The need for better pain management for cancer survivors is urgent, given that an estimated 5 million survivors in the United States experience chronic pain after treatment.
The PEACE trial—the largest study of its kind to date—recruited 360 people with a prior cancer diagnosis (including lymphoma, breast cancer and prostate cancer) but no current evidence of disease who reported musculoskeletal pain for at least three months.
The participants were randomly assigned to receive electroacupuncture (which includes an electrical current) or auricular acupuncture (which involves inserting studs into the ears for a period of days) for 10 weeks or standard care, such as pain-relieving medications, steroid injections and physical therapy. Before, during and after treatment, they were asked to rate their pain severity on a scale of 0 to 10.
As described in JAMA Oncology, electroacupuncture reduced pain severity by an average of 1.9 points, while auricular acupuncture did so by an average of 1.6 points, compared with standard care.
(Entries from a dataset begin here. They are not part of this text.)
(** The loop, from any instant and any list collected so far: it returns
    the list extended by the weekdays up to [end_date], unless the last
    increment leaves the range of [datetime]. *)
Lemma trading_days_loop_spec (fuel : nat) (end_date : datetime) :
  forall current_date acc,
  (Z.to_nat ((end_date - current_date + DAY) / DAY) + 1 <= fuel)%nat ->
  trading_days_loop fuel end_date current_date acc =
    if (current_date <=? end_date)%Z then
      let m := Z.to_nat ((end_date - current_date) / DAY + 1) in
      if (current_date + Z.of_nat m * DAY <=? datetime_max)%Z
      then Some (Date (acc ++ weekdays_from current_date m))
      else Some OverflowError
    else Some (Date acc).
Proof.
  induction fuel as [|fuel IH]; intros cur acc Hfuel; [lia|].
  cbn [trading_days_loop].
  destruct (Z.leb_spec cur end_date) as [Hle|Hgt]; [|reflexivity].
  pose proof DAY_pos as HD.
  assert (Hn : 0 <= (end_date - cur) / DAY) by (apply Z.div_pos; lia).
  assert (Hup : (end_date - cur + DAY) / DAY = (end_date - cur) / DAY + 1).
  { replace (end_date - cur + DAY) with (end_date - cur + 1 * DAY) by lia.
    apply Z.div_add. lia. }
  rewrite Hup in Hfuel.
  set (n := (end_date - cur) / DAY) in *.
  cbv zeta.
  replace (Z.to_nat (n + 1)) with (S (Z.to_nat n)) in * by lia.
  replace (cur + Z.of_nat (S (Z.to_nat n)) * DAY) with (cur + DAY + n * DAY) by lia.
  unfold weekdays_from. rewrite days_from_succ. cbn [filter].
  fold (weekdays_from (cur + DAY) (Z.to_nat n)).
  unfold next_day.
  destruct (Z.leb_spec (cur + DAY) datetime_max) as [Hok|Hov].
  - rewrite IH
      by (replace (end_date - (cur + DAY) + DAY) with (end_date - cur) by lia;
          fold n; lia).
    assert (Hdiv : (end_date - (cur + DAY)) / DAY = n - 1).
    { replace (end_date - (cur + DAY)) with (end_date - cur + (-1) * DAY) by lia.
      rewrite Z.div_add by lia. subst n. lia. }
    destruct (Z.leb_spec (cur + DAY) end_date) as [Hle'|Hgt'].
    + assert (1 <= n).
      { subst n. apply Z.div_le_lower_bound; lia. }
      cbv zeta. rewrite Hdiv.
      replace (n - 1 + 1) with n by lia.
      replace (cur + DAY + Z.of_nat (Z.to_nat n) * DAY) with (cur + DAY + n * DAY)
        by lia.
      destruct (cur + DAY + n * DAY <=? datetime_max); [|reflexivity].
      destruct (weekday cur <? 5); [rewrite <- app_assoc|]; reflexivity.
    + assert (E : n = 0).
      { subst n. apply Z.div_small. lia. }
      rewrite E. change (Z.to_nat 0) with O.
      replace (cur + DAY + 0 * DAY <=? datetime_max) with true
        by (symmetry; apply Z.leb_le; lia).
      unfold weekdays_from, days_from. cbn [seq map filter].
      destruct (weekday cur <? 5); [reflexivity|].
      rewrite app_nil_r. reflexivity.
  - replace (cur + DAY + n * DAY <=? datetime_max) with false; [reflexivity|].
    symmetry. apply Z.leb_gt. nia.
Qed.

Lemma in_weekdays_from (t : datetime) (m : nat) (d : datetime) :
  In d (weekdays_from t m) <->
  exists k, (k < m)%nat /\ d = (t + Z.of_nat k * DAY)%Z /\ (weekday d < 5)%Z.
Proof.
  unfold weekdays_from, days_from. rewrite filter_In, in_map_iff. split.
  - intros [(k & <- & Hk) Hw]. apply in_seq in Hk. apply Z.ltb_lt in Hw.
    exists k. repeat split; trivial; lia.
  - intros (k & Hk & -> & Hw). split; [|apply Z.ltb_lt; exact Hw].
    exists k. split; [reflexivity|]. apply in_seq. lia.
Qed.

Lemma weekdays_from_sorted (m : nat) :
  forall t, StronglySorted Z.lt (weekdays_from t m).
Proof.
  induction m as [|m IH]; intros t.
  - constructor.
  - unfold weekdays_from. rewrite days_from_succ. simpl.
    fold (weekdays_from (t + DAY) m).
    destruct (weekday t <? 5)%Z; [|apply IH].
    constructor; [apply IH|].
    apply Forall_forall. intros d Hd. apply in_weekdays_from in Hd.
    destruct Hd as (k & _ & -> & _). pose proof DAY_pos. nia.
Qed.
What’s more, the pain reduction with acupuncture was more durable, and recipients reported improved functioning and better quality of life.
“A one-point reduction in pain is clinically meaningful, so this is a pretty big drop,” says researcher Jun Mao, MD, of Memorial Sloan Kettering Cancer Center. “The pain relief of acupuncture lasts for months, which differs from pain medications, which must be taken frequently.” Mao hopes these findings will encourage insurers, including Medicare, to expand coverage of acupuncture to make it accessible to more people.